This is a deep technical post on how I structured a room-aware interaction layer in Home Assistant.
If you're interested in how this feels from a user perspective (vs. how it’s built), I’ve written a separate, non-technical version here: Homes That Behave: From Echo Devices to Room-Aware Experiences
Otherwise, if you enjoy architecture, systems design, and Home Assistant internals… welcome ![]()
Full transparency: I used Copilot to help organize and structure this post based on my existing automations, scripts, and helpers.
All architecture, design decisions, and implementation are my own, but Copilot helped turn a working system into something readable and shareable.
I have also been in Enterprise IT my entire 40+ year career building enterprise systems and I have to say - Home Assistant has been an AMAZING platform to be able to build robust, enterprise grade solutions. Yes, I like to tinker, but the power of this platform has enabled me to go far beyond that and my approach to technology mirrors my career. For many this entire post is overkill - but for me, I feel like I was able to make sure that technology sits in the background. Thank you the entire Home Assistant/ Music Assistant/ Open Home Foundation for what you stand for and the products you have produced.
Overview + Architecture
I built what I call the Concierge (also referred to as Abilities Concierge) as a room-aware interaction layer on top of Home Assistant.
The goal is simple:
- Walk into any room and ask: “What can I do here?”

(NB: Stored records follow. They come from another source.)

(* ===== verification/HttpServer.v ===== *)
(** * HttpServer: the HTTP side of the server ([src/server/index.ts]).

    The request handler up to the point where a file is served, the check of
    WebSocket upgrades, and the headers of [src/server/security-headers.ts].
    The clock and the package's name and version are parameters; the rate
    limiters are those of [RateLimit].  Reading files below the web root
    ([serveStatic] after its path check) is not modelled. *)
From S2P Require Import Prelude.
From S2P Require Import Constants.
From S2P Require Import JsText.
From S2P Require Import JsValue.
From S2P Require Import Json.
From S2P Require Import Authority.
From S2P Require Import RateLimit.
From S2P Require Import FileSystem.
From S2P Require Import Ice.
From S2P Require Import HttpRequest.
From S2P Require Import ServerConfig.
From S2P Require Import ServerConfigProps.
From S2P Require Import StaticPath.
#[local] Open Scope Z_scope.

(** ** security-headers.ts *)

Abbreviation headers := (list (jsstr * jsstr)).
Definition literalHeaders (l : list (string * string)) : headers := map (λ h, (js h.1, js h.2)) l.

Definition LOOPBACK_WS_SOURCES : list jsstr := [js "ws://localhost:*"; js "ws://127.0.0.1:*"; js "ws://[::1]:*"].
Definition PERMISSIONS_POLICY : jsstr :=
  joinWith (js ", ") (map js
    ["accelerometer=()"; "ambient-light-sensor=()"; "autoplay=()"; "bluetooth=()"; "browsing-topics=()"; "camera=()"; "display-capture=()";
     "encrypted-media=()"; "fullscreen=()"; "gamepad=()"; "geolocation=()"; "gyroscope=()"; "hid=()"; "identity-credentials-get=()"; "idle-detection=()";
     "local-fonts=()"; "magnetometer=()"; "microphone=()"; "midi=()"; "otp-credentials=()"; "payment=()"; "picture-in-picture=()";
     "publickey-credentials-create=()"; "publickey-credentials-get=()"; "screen-wake-lock=()"; "serial=()"; "speaker-selection=()"; "usb=()";
     "web-share=()"; "xr-spatial-tracking=()"]).

(** [ownBooleanOption] and [securityHeaderOptions] *)
Definition ownBooleanOption (options : jsval) (key : string) : bool :=
  match getOwnProperty (KStr (js key)) (ownProps options) with Some (PData _ (JBool b)) => b | _ => false end.
Definition securityHeaderOptions (options : jsval) : bool * bool :=
  match options with
  | JObj _ _ => (ownBooleanOption options "allowAnyWss", ownBooleanOption options "allowLoopbackWs")
  | _ => (false, false)
  end.

(** [securityHeaders] *)
Definition contentSecurityPolicy (connectSrc : jsstr) : jsstr :=
  js "default-src 'self'; script-src 'self'; script-src-elem 'self'; script-src-attr 'none'; style-src 'self'; style-src-elem 'self'; style-src-attr 'none'; connect-src " ++ connectSrc ++
  js "; img-src 'self'; font-src 'none'; media-src 'none'; object-src 'none'; worker-src 'none'; child-src 'none'; frame-src 'none'; prefetch-src 'none'; base-uri 'none'; frame-ancestors 'none'; form-action 'none'; manifest-src 'none'; require-trusted-types-for 'script'; trusted-types ff-static".
Definition securityHeaders (html : bool) (options : jsval) : headers :=
  let '(allowAnyWss, allowLoopbackWs) := securityHeaderOptions options in
  let connectSrc := joinWith (js " ") ([js "'self'"] ++ (if allowAnyWss then [js "wss:"] else []) ++ (if allowLoopbackWs then LOOPBACK_WS_SOURCES else [])) in
  literalHeaders
    [("x-content-type-options", "nosniff"); ("x-download-options", "noopen"); ("x-permitted-cross-domain-policies", "none");
     ("referrer-policy", "no-referrer"); ("x-frame-options", "DENY"); ("strict-transport-security", "max-age=63072000; includeSubDomains; preload");
     ("cross-origin-opener-policy", "same-origin"); ("cross-origin-embedder-policy", "require-corp"); ("cross-origin-resource-policy", "same-origin");
     ("origin-agent-cluster", "?1")] ++
  [(js "permissions-policy", PERMISSIONS_POLICY)] ++
  (if html then [(js "content-security-policy", contentSecurityPolicy connectSrc)] else []).

(** ** Replies *)

(** What the handler does with the response: [json] and [methodNotAllowed]
    write a JSON body, or a file is looked for. *)
Inductive Reply :=
| JsonReply (status : Z) (replyHeaders : headers) (body : jsval)
| ServeStatic (urlPath : jsstr) (cors : headers).

Definition noOptions : jsval := obj [].

(** [errorConnectionHeader], [json] and [methodNotAllowed] *)
Definition errorConnectionHeader (status : Z) : headers := if (200 <=? status) && (status <? 300) then [] else literalHeaders [("connection", "close")].
Definition json (status : Z) (body : jsval) (extraHeaders : headers) : Reply :=
  JsonReply status
    (literalHeaders [("content-type", "application/json; charset=utf-8"); ("cache-control", "no-store")] ++ extraHeaders ++ errorConnectionHeader status ++
     securityHeaders false noOptions) body.
Definition methodNotAllowed (extraHeaders : headers) : Reply :=
  JsonReply 405
    (literalHeaders [("allow", "GET"); ("connection", "close"); ("content-type", "application/json; charset=utf-8"); ("cache-control", "no-store")] ++
     extraHeaders ++ securityHeaders false noOptions)
    (obj [(js "error", jstr "method_not_allowed")]).
Definition errorBody (code : string) : jsval := obj [(js "error", jstr code)].

(** [contentType] *)
Definition contentType (filePath : jsstr) : jsstr :=
  if endsWith (js ".html") filePath then js "text/html; charset=utf-8"
  else if endsWith (js ".js") filePath then js "text/javascript; charset=utf-8"
  else if endsWith (js ".css") filePath then js "text/css; charset=utf-8"
  else if endsWith (js ".svg") filePath then js "image/svg+xml"
  else if endsWith (js ".json") filePath then js "application/json; charset=utf-8"
  else js "application/octet-stream".

(** [PACKAGE_NAME] and [PACKAGE_VERSION] *)
Class PackageInfo := { PACKAGE_NAME : jsstr; PACKAGE_VERSION : jsstr }.

(** The limiters of requests that the module keeps *)
Record HttpLimits := { iceHttpRateLimits : gmap jsstr (list Z); staticHttpRateLimits : gmap jsstr (list Z); websocketConnectionRateLimits : gmap jsstr (list Z) }.
Definition set_ice t l := {| iceHttpRateLimits := t; staticHttpRateLimits := staticHttpRateLimits l; websocketConnectionRateLimits := websocketConnectionRateLimits l |}.
Definition set_static t l := {| iceHttpRateLimits := iceHttpRateLimits l; staticHttpRateLimits := t; websocketConnectionRateLimits := websocketConnectionRateLimits l |}.
Definition set_websocket t l := {| iceHttpRateLimits := iceHttpRateLimits l; staticHttpRateLimits := staticHttpRateLimits l; websocketConnectionRateLimits := t |}.

Section Handler.
Context `{UrlParser, JsCase, NodeNet, JsToNumber, JsNumbers, WorkingDirectory, ServerPlatform, PackageInfo}.
Variable config : ServerConfig.

(** [requestIp] *)
Definition requestIp (req : jsval) : jsstr := requestRemoteAddress req (jint (c_trustedProxyHops config)) (arr (map JStr (c_trustedProxyIps config))).

(** [hitStaticHttpRateLimit], [hitIceConfigHttpRateLimit] and [hitWebSocketConnectionRateLimit] *)
Definition hitStaticHttpRateLimit (req : jsval) (now : Z) (l : HttpLimits) : bool * HttpLimits :=
  let '(ok, t) := hitFixedWindowRateLimit (staticHttpRateLimits l) (requestIp req) now 60000 STATIC_MAX_REQUESTS_PER_MINUTE in (ok, set_static t l).
Definition hitIceConfigHttpRateLimit (req : jsval) (now : Z) (l : HttpLimits) : bool * HttpLimits :=
  let '(ok, t) := hitIceConfigRateLimit (iceHttpRateLimits l) (requestIp req) now in (ok, set_ice t l).
Definition hitWebSocketConnectionRateLimit (req : jsval) (now : Z) (l : HttpLimits) : bool * HttpLimits :=
  let '(ok, t) := hitFixedWindowRateLimit (websocketConnectionRateLimits l) (requestIp req) now 60000 SIGNALING_MAX_CONNECTION_ATTEMPTS_PER_MINUTE in
  (ok, set_websocket t l).

(** [requestLooksPublic] and [versionResponse] *)
Definition requestLooksPublic (req : jsval) : bool :=
  requestHasForwardedHeaderEvidence req || match requestHostAuthority req with None => true | Some authority => negb (isLoopbackAuthority authority) end.
Definition versionResponse (req : jsval) : jsval :=
  obj ([(js "protocolVersion", jint PROTOCOL_VERSION)] ++
       (if c_hardenedDeployment config || requestLooksPublic req then [] else [(js "name", JStr PACKAGE_NAME); (js "version", JStr PACKAGE_VERSION)])).

(** [requestCorsHeaders] *)
Definition requestCorsHeaders (req : jsval) : option headers :=
  match requestOriginHeader req with
  | HNull => None
  | HUndefined => corsHeaders HUndefined (c_allowedOrigins config)
  | HText origin =>
    if negb (originAllowedForRequest (HText origin) (c_allowedOrigins config) (requestHostAuthority req)) then None
    else corsHeaders (HText origin) (c_allowedOrigins config)
  end.

(** The callback of [http.createServer], at the times [now] and [later] *)
Definition handleRequest (req : jsval) (now later : Z) (l : HttpLimits) : result (Reply * HttpLimits) :=
  let '(ok, l) := hitStaticHttpRateLimit req now l in
  if negb ok then Ok (json 429 (errorBody "rate_limited") [], l)
  else match requestCorsHeaders req with
  | None => Ok (json 403 (errorBody "origin_forbidden") [], l)
  | Some cors =>
    match requestUrl req with
    | None => Ok (json 400 (errorBody "bad_request") cors, l)
    | Some url =>
      if negb (bool_decide (requestMethod req = Some (js "GET"))) then Ok (methodNotAllowed cors, l)
      else if bool_decide (url_pathname url = js "/healthz") then Ok (json 200 (obj [(js "ok", JBool true)]) cors, l)
      else if bool_decide (url_pathname url = js "/v1/version") then Ok (json 200 (versionResponse req) cors, l)
      else if bool_decide (url_pathname url = js "/v1/ice") then
        let '(ok, l) := hitIceConfigHttpRateLimit req later l in
        if negb ok then Ok (json 429 (errorBody "rate_limited") cors, l)
        else servers ← iceServersForUnauthenticatedRequest (configValue config); Ok (json 200 (obj [(js "iceServers", rtcServersValue servers)]) cors, l)
      else Ok (ServeStatic (url_pathname url) cors, l)
    end
  end.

- Receive a truthful, capability-aware response
- Follow up with simple commands like:
- “Turn on the lamps”
- “Open the shades”
- “Play jazz”
- Without needing to know device names, entity IDs, or room-specific vocabulary
Pattern: Lamps vs Lights (Human Vocabulary Mapping)
In my system:
-
“Lamps” = devices labeled as lamps
-
“Lights” = built-in overhead lighting
This allows natural language like:
-
“Turn on the lamps”
-
“Turn on the lights”
…without requiring device names.
The system derives intent dynamically based on labels, not entity naming.
Why this matters:
Most smart homes require you to learn how they work.
This system does the opposite—the home explains itself and adapts to the room you’re in, so anyone (including guests) can use it immediately without training.
Core Design Principles
- Room context is authoritative (Area-based or explicitly passed)

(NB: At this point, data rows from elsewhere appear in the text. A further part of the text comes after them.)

(** [accept] *)
Definition replayAccept (g : ReplayGuard) (signal : jsval) : result ReplayGuard :=
  check (isObjectLike signal) invalidReplay;;
  let kind := field signal "kind" in
  if isLit kind (js "offer") then
    check (rg_answerOffers g) "Unexpected WebRTC offer signal.";;
    check (negb (rg_seenOffer g)) "Duplicate WebRTC offer signal.";;
    Ok {| rg_answerOffers := rg_answerOffers g; rg_seenOffer := true; rg_seenAnswer := rg_seenAnswer g; rg_seenCandidates := rg_seenCandidates g |}
  else if isLit kind (js "answer") then
    check (negb (rg_answerOffers g)) "Unexpected WebRTC answer signal.";;
    check (negb (rg_seenAnswer g)) "Duplicate WebRTC answer signal.";;
    Ok {| rg_answerOffers := rg_answerOffers g; rg_seenOffer := rg_seenOffer g; rg_seenAnswer := true; rg_seenCandidates := rg_seenCandidates g |}
  else
    check (isLit kind (js "candidate")) invalidReplay;;
    key ← candidateReplayKey signal;
    check (negb (bool_decide (key ∈ rg_seenCandidates g))) "Duplicate WebRTC ICE candidate signal.";;
    Ok {| rg_answerOffers := rg_answerOffers g; rg_seenOffer := rg_seenOffer g; rg_seenAnswer := rg_seenAnswer g;
          rg_seenCandidates := {[key]} ∪ rg_seenCandidates g |}.

(** ** The queue over any sequence of operations *)

Inductive queueOp := QPush (message : jsval) | QDrain.

(** The messages that were taken in, those that were drained, and the queue;
    a push that throws changes nothing. *)
Definition queueStep `{JsNumbers, UrlParser, JsCase} (op : queueOp) (st : list jsval * list jsval * SignalMessageQueue) : list jsval * list jsval * SignalMessageQueue :=
  let '(pushed, drained, q) := st in
  match op with
  | QPush message => match queuePush q message with Ok q' => (pushed ++ [message], drained, q') | Err _ => st end
  | QDrain => (pushed, drained ++ (queueDrain q).1, (queueDrain q).2)
  end.
Definition queueRun `{JsNumbers, UrlParser, JsCase} (ops : list queueOp) (q : SignalMessageQueue) : list jsval * list jsval * SignalMessageQueue :=
  foldl (λ st op, queueStep op st) ([], [], q) ops.

(** The bytes of the frame that carries a message *)
Definition frameBytes (message : jsval) : Z := Z.of_nat (length (utf8Encode (jsonStringify message))).
Definition framesBytes (l : list jsval) : Z := foldr (λ m n, frameBytes m + n) 0 l.

Section Queue_props.
Context `{JsNumbers, UrlParser, JsCase}.

Lemma framesBytes_app l l' : framesBytes (l ++ l') = framesBytes l + framesBytes l'.
Proof. unfold framesBytes. induction l as [|m l IH]; cbn [app foldr]; [done|]. rewrite IH. lia. Qed.

Lemma copySignalMessage_data m : jsonData m → ∀ copy n, copySignalMessage m = Ok (copy, n) → copy = m ∧ n = frameBytes m ∧ isSignalMessage m = true.
Proof.
  intros Hm copy n. unfold copySignalMessage. rewrite check_bind_ok. intros (Hs & (t & Ht & Ho)%result_bind_ok). cbv zeta in Ho.
  pose proof (serializeMessage_roundtrip m t Hm Ht) as (_ & Hp & _). cbn [parseBrowserJsonMessage] in Hp. rewrite Hp, check_bind_ok in Ho. destruct Ho as [_ Ho].
  injection Ho as <- <-. split_and!; [done| |done]. unfold frameBytes. do 3 f_equal. unfold serializeMessage in Ht. destruct (jsonData_text m Hm) as [t0 Ht0].
  destruct (stringifyJsonData m) as [t1|] eqn:E; [|done]. apply (stringifyJsonData_spec m t0) in E as ->; [|done..]. cbn in Ht.
  destruct (_ <? _); [done|]. destruct (_ && _); [done|]. injection Ht as <-. unfold jsonStringify. by rewrite Ht0.
Qed.

(** What holds of the queue whatever was pushed and drained *)
Record queueOk (q0 : SignalMessageQueue) (st : list jsval * list jsval * SignalMessageQueue) : Prop := {
  qo_order : st.1.2 ++ sq_messages st.2 = st.1.1;
  qo_signals : Forall (λ m, isSignalMessage m = true) st.1.1;
  qo_bytes : sq_bufferedBytes st.2 = framesBytes (sq_messages st.2);
  qo_limits : sq_maxMessages st.2 = sq_maxMessages q0 ∧ sq_maxBytes st.2 = sq_maxBytes q0;
  qo_length : Z.of_nat (length (sq_messages st.2)) <= sq_maxMessages q0;
  qo_size : ∀ n, sq_maxBytes q0 = Some n → sq_bufferedBytes st.2 <= n
}.

Lemma queueStep_ok q0 op st :
  0 <= sq_maxMessages q0 → (∀ n, sq_maxBytes q0 = Some n → 0 <= n) → match op with QPush m => jsonData m | QDrain => True end →
  queueOk q0 st → queueOk q0 (queueStep op st).
Proof.
  intros Hm Hn Hd [Ho Hs Hb Hl Hlen Hsize]. destruct st as [[pushed drained] q]. cbn [fst snd] in *. destruct op as [m|]; cbn [queueStep].
  - destruct (queuePush q m) as [q'|] eqn:E; [|done]. unfold queuePush in E. rewrite check_bind_ok, negb_true_iff, Z.leb_gt in E. destruct E as [Hroom ((copy & n) & Hc & E)%result_bind_ok].
    rewrite check_bind_ok in E. destruct E as [Hfit E]. apply (inj Ok) in E as <-. destruct (copySignalMessage_data m Hd _ _ Hc) as (-> & -> & Hsig). destruct Hl as [Hl1 Hl2].
    split; cbn [fst snd sq_messages sq_bufferedBytes sq_maxMessages sq_maxBytes].
    + by rewrite app_assoc, Ho.
    + apply Forall_app. split; [done|by apply Forall_singleton].
    + rewrite framesBytes_app, Hb. cbn. lia.
    + done.
    + rewrite length_app. cbn [length]. lia.
    + intros k Hk. rewrite Hl2, Hk in Hfit. by apply Z.leb_le.
  - split; cbn [fst snd queueDrain sq_messages sq_bufferedBytes sq_maxMessages sq_maxBytes length]; [by rewrite app_nil_r|done|done|done|lia|auto].
Qed.

Lemma queueRun_ok maxMessages maxBytes q0 ops :
  newSignalMessageQueue maxMessages maxBytes = Ok q0 → Forall (λ op, match op with QPush m => jsonData m | QDrain => True end) ops →
  queueOk q0 (queueRun ops q0) ∧ 1 <= sq_maxMessages q0 <= MAX_BUFFERED_SIGNAL_MESSAGES ∧
  (∀ n, sq_maxBytes q0 = Some n → 1 <= n <= SIGNALING_MAX_BUFFERED_BYTES).
Proof.
  intros Hq Hops. assert (∀ v label max n, queueLimitInput v label max = Ok n → 1 <= n <= max) as Hlim.
  { unfold queueLimitInput. intros v label max n Hv. destruct v as [| | |[z| |]| | | |]; try done. rewrite check_bind_ok, !andb_true_iff, !Z.leb_le in Hv.
    destruct Hv as [[[_ ?] ?] Hv]. apply (inj Ok) in Hv as <-. done. }
  unfold newSignalMessageQueue in Hq. apply result_bind_ok in Hq as (m & Hm%Hlim & (b & Hb & Hq)%result_bind_ok). apply (inj Ok) in Hq as <-.
  assert (∀ n, b = Some n → 1 <= n <= SIGNALING_MAX_BUFFERED_BYTES) as Hb'.
  { intros n ->. destruct maxBytes as [v|]; [|done]. apply result_bind_ok in Hb as (k & Hk%Hlim & Hb). by injection Hb as ->. }
  split; [|done]. set (q0 := {| sq_messages := [] |}) in *. unfold queueRun.
  assert (queueOk q0 ([], [], q0)) as Hinit by (split; cbn; (done || lia || (intros n Hn; apply Hb' in Hn; lia) || constructor)).
  revert Hinit. generalize (@nil jsval, @nil jsval, q0) as st. induction Hops as [|op ops Hop _ IH]; intros st Hst; cbn [foldl]; [done|].
  apply IH, queueStep_ok; [cbn; lia|intros n Hn; apply Hb' in Hn; lia|done|done].
Qed.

- Voice is an exception interface (discovery, quick actions, media)
- Silence is success (speak only when it adds value)
- Explicit beats clever (no hidden state or guessing)
- Stateless commands (each request stands alone)
- Self-healing system (missing devices/helpers never break behavior)
- Learning is opt-in only (guests never train the system)
System Architecture Diagram (Logical Model)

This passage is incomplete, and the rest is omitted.